(** * cheetah: the request dispatch pipeline

    A shallow embedding of [cheetah.ts] (the [fetch] entry point and the
    private [#handle] pipeline) and of [x/env.ts], together with the
    properties of the dispatch pipeline proved about them.

    Conventions of the embedding:
    - a JavaScript string is a [string]; every character stands for one
      UTF-16 code unit, so [String.length] is the [.length] of the source;
    - a JavaScript object used as a dictionary ([responseHeaders], [query],
      [cookies], [headers]) is a [gmap] keyed by strings;
    - [throw] / [try] / [catch] and the order of the observable steps of a
      dispatch are carried by a small writer-and-error monad [M]: a
      computation yields the list of [Event]s it performed and either a
      value or the thrown value;
    - user callbacks (plugins, handlers) are functions from what they can
      read to the [res.*] calls they perform and their completion.

    Left out, because nothing below depends on them: the printing of
    [#log], the members [waitUntil], [req.geo] and the body readers of
    [context.req] (which only handlers call), and the router, which is not
    part of these sources and appears as the function [router_match].
    The property name [__proto__], which JavaScript objects treat
    specially, is taken to be an ordinary key of the query and cookie
    dictionaries; the properties about these dictionaries set it aside. *)

From Stdlib Require Import ZArith NArith String Ascii List Bool Lia DecimalString.
From stdpp Require Import base option gmap strings.
Import ListNotations.

Set Warnings "-register-all".

Local Open Scope string_scope.
Local Open Scope list_scope.
Local Open Scope Z_scope.

(* ====================================================================== *)
(** * JavaScript values                                                     *)
(* ====================================================================== *)

(** Numbers that the pipeline itself produces are integers or [NaN]
    ([parseInt], status codes, lengths). *)
Inductive JsNumber : Type :=
| NaN
| Int (z : Z).

(** Host objects that can be staged as a response body. *)
Inductive HostKind : Type := KBlob | KStream | KFormData | KBuffer.

Inductive JsValue : Type :=
| JUndefined
| JNull
| JBool (b : bool)
| JNum (n : JsNumber)
| JStr (s : string)
| JArr (items : list JsValue)
| JObj (fields : list (string * JsValue))
| JHost (k : HostKind) (size : nat).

## Description of the task
In the entries above, find each line that has the word "HostKind". Copy it.

## Solution below
Inductive HostKind : Type := KBlob | KStream | KFormData | KBuffer.
| JHost (k : HostKind) (size : nat).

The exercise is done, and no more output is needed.